After we recovered from an evening at the cheetah park bar (Tina had set us up with tabs, this was a bad thing for most involved), we drove to Etasha national park. For the next three days are lives revolved around seeing wildlife. If we weren't eating or sleeping, we were driving around looking for game, or sitting at a watering hole waiting for game.

A wildebeest checking out our truck.

The landscape is just like you see in the discovery channel specials, wide open expanses of grasslands. It is the dry season, so the vegetation is quite sparse, making it easy to spot the animals. There sure must be a lot of grass in the wet season to support the number of big mammals we saw.

An onyx.

In short order, we had seen some of the more common animals: zebras, giraffes, onyxes, jackals, and springboks. It was great fun, Neil and I were heavily armed optically. I had the equivalent of a 400mm lens and Neil was out to 300mm. We would drive around, scanning the landscape in all directions, ready to buzz the driver when we saw anything good and wanted to stop. After a time, you learned how to differentiate the different animals at long distance from a bumpy

Two Kudus, my favorite antelope because of their curly horns.

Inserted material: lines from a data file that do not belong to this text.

(** X7. On MemFS, whatever faults are injected: when [encryptFile] returns
    [nil] the file existed, and it now holds the nonce (the next 12 bytes of
    the random source) followed by the sealed old content; its access time
    and its modification time are both the old modification time (the old
    access time is lost); no other file and no handle has changed. *)
Theorem encryptFile_result (w : AdvancedWiper) (path : string)
    (s s' : world) (l : list event) :
  encryptFile w path s = (Ret None, s', l) ->
  exists ino nonce,
    files s !! path = Some ino /\
    nonce = entropy s <$> seq (entropy_pos s) 12 /\
    files s'
    = <[path := mkInode (nonce ++ gcm_Seal (encryptionKey w) nonce (data ino))
                  (mtime ino) (mtime ino)]> (files s) /\
    handles s' = handles s.
Proof.
  unfold encryptFile, bind, updateStatus, do_Stat, do_ReadFile, do_CryptoRead,
    do_WriteFile, do_Chtimes, answered, ret.
  cbn [os_Stat os_ReadFile os_WriteFile os_Chtimes cryptorand_Read memfs].
  unfold mem_Stat, mem_ReadFile, mem_WriteFile, mem_Chtimes, mem_CryptoRead, attempt.
  unfold aes_NewCipher, cipher_NewGCM.
  cbn. intros Hrun.
  repeat (case_match; simplify_eq; cbn in * ).
  all: eexists _, _; split; [reflexivity |]; split; [reflexivity |].
  all: rewrite insert_insert_eq.
  all: split; [| reflexivity].
  all: rewrite lookup_insert_eq in *; simplify_eq; cbn.
  all: reflexivity.
Qed.


End MemEncryptMore.

(** A 1-byte key on a system where nothing fails. *)
Lemma encryptFile_invalid_key_witness :
  length (encryptionKey (mkWiper [x01])) <> 16%nat /\
  length (encryptionKey (mkWiper [x01])) <> 24%nat /\
  length (encryptionKey (mkWiper [x01])) <> 32%nat /\
  exists e s' l,
    encryptFile (os := scripted (fun _ => None) 3) (lib := plainLib)
      (mkWiper [x01]) "f" tt = (Ret (Some e), s', l) /\
    mutations l = [] /\
    Forall (fun ev => ~ is_random ev) l /\
    (all_succeeded l ->
     e = "AES cipher creation failed: crypto/aes: invalid key size "
         +:+ dec (Z.of_nat (length (encryptionKey (mkWiper [x01]))))).
Proof.
  assert (H16 : length (encryptionKey (mkWiper [x01])) <> 16%nat) by discriminate.
  assert (H24 : length (encryptionKey (mkWiper [x01])) <> 24%nat) by discriminate.
  assert (H32 : length (encryptionKey (mkWiper [x01])) <> 32%nat) by discriminate.
  split; [exact H16 |]. split; [exact H24 |]. split; [exact H32 |].
  exact (encryptFile_invalid_key (os := scripted (fun _ => None) 3) (lib := plainLib)
           (mkWiper [x01]) "f" tt H16 H24 H32).
Defined.

(** A 3-byte file last modified at time 42 and the clock at 100. *)
Lemma encryptFile_result_witness :
  exists s' l,
    encryptFile (os := MemFS.memfs) (lib := plainLib) zeroKeyWiper "f"
      (MemFS.oneFile "f" [x61; x62; x63] 42 MemFS.no_faults) = (Ret None, s', l) /\
    exists ino nonce,
      MemFS.files (MemFS.oneFile "f" [x61; x62; x63] 42 MemFS.no_faults) !! "f"
      = Some ino /\
      nonce = (fun _ => x00) <$> seq 0 12 /\
      MemFS.files s'
      = <["f" := MemFS.mkInode
                   (nonce ++ gcm_Seal (Lib := plainLib) (encryptionKey zeroKeyWiper)
                               nonce (MemFS.data ino))
                   (MemFS.mtime ino) (MemFS.mtime ino)]>
          (MemFS.files (MemFS.oneFile "f" [x61; x62; x63] 42 MemFS.no_faults)) /\
      MemFS.handles s' = ∅.
Proof.
  assert (Hrun : exists s' l,
             encryptFile (os := MemFS.memfs) (lib := plainLib) zeroKeyWiper "f"
               (MemFS.oneFile "f" [x61; x62; x63] 42 MemFS.no_faults)
             = (Ret None, s', l))
    by (eexists _, _; vm_compute; reflexivity).
  destruct Hrun as (s' & l & Hrun). exists s', l. split; [exact Hrun |].
  exact (encryptFile_result (lib := plainLib) zeroKeyWiper "f" _ s' l Hrun).
Defined.


(** ** The footprint of [gutmannWipe] *)

Section WipeMore.
Context {W : Type} {os : OS W} {lib : Lib}.
Implicit Types (w : AdvancedWiper) (file : File) (s : W).










Lemma mutations_app l1 l2 : mutations (l1 ++ l2) = mutations l1 ++ mutations l2.
Proof. apply omap_app. Qed.




End WipeMore.




(** ** [gutmannWipe] on MemFS, every outcome *)

Section MemWipeMore.
Import MemFS.
Local Open Scope nat_scope.
Context {lib : Lib}.
Implicit Types (s : world) (f : File) (path : string) (bytes old : list byte).

Lemma mixed_length (new old : list byte) (m : nat) :
  length new = length old -> m <= length old ->
  length (mixed new old m) = length old.
Proof.
  intros Hlen Hm. unfold mixed. rewrite length_app, length_take, length_drop. lia.
Qed.

Lemma before_pass_length (rest : list (list byte)) (cur : list byte) (n j : nat) :
  Forall (fun p => p <> []) rest -> length cur = n -> j <= length rest ->
  length (before_pass rest cur n j) = n.
Proof.
  intros Hne Hcur Hj. destruct j as [| j]; [exact Hcur |].
  cbn [before_pass]. apply tile_length.
  destruct (lookup_lt_is_Some_2 rest j ltac:(lia)) as [p Hp].
  rewrite (nth_lookup_Some _ _ _ _ Hp).
  exact (proj1 (Forall_lookup _ _) Hne j p Hp).
Qed.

The park is like a reverse zoo, after sundown, all the humans have to return to their fenced in campsite "cage". The campsites all have a lighted watering hole on their perimeters. It seems a bit contrived, sitting on park benches watching animals under the incandescent glow of streetlights, but it is better than a zoo. The animals come and go as they please, there is no schedule and there are certainly no guarantees about what you'll see.

A springbok, or less affectionately JAFS.

The jackals kept on the springbok for about a half-an-hour. Then very suddenly, we heard a muffled roar and saw a shadow flash near the springbok. It was over before it started. In place of the springbok was now a snacking juvenile lion. Awesome! Not many people get to see the drama of a lion kill unfold from start to finish. We camped out on the park benches that night, but we had no hope of topping what we'd already witnessed. It was still a memorable night, waking up periodically on the uncomfortable bench, opening your eyes to the sight of elephants, giraffe and rhino drinking. Not your typical nights sleep, magical. In the morning, we got a good look at the lion as it crossed the watering hole on its way out. The annoyed jackals could finally get to "their" springbok. There is no fair play here, the weak die, the strong kill, the others wait for scraps.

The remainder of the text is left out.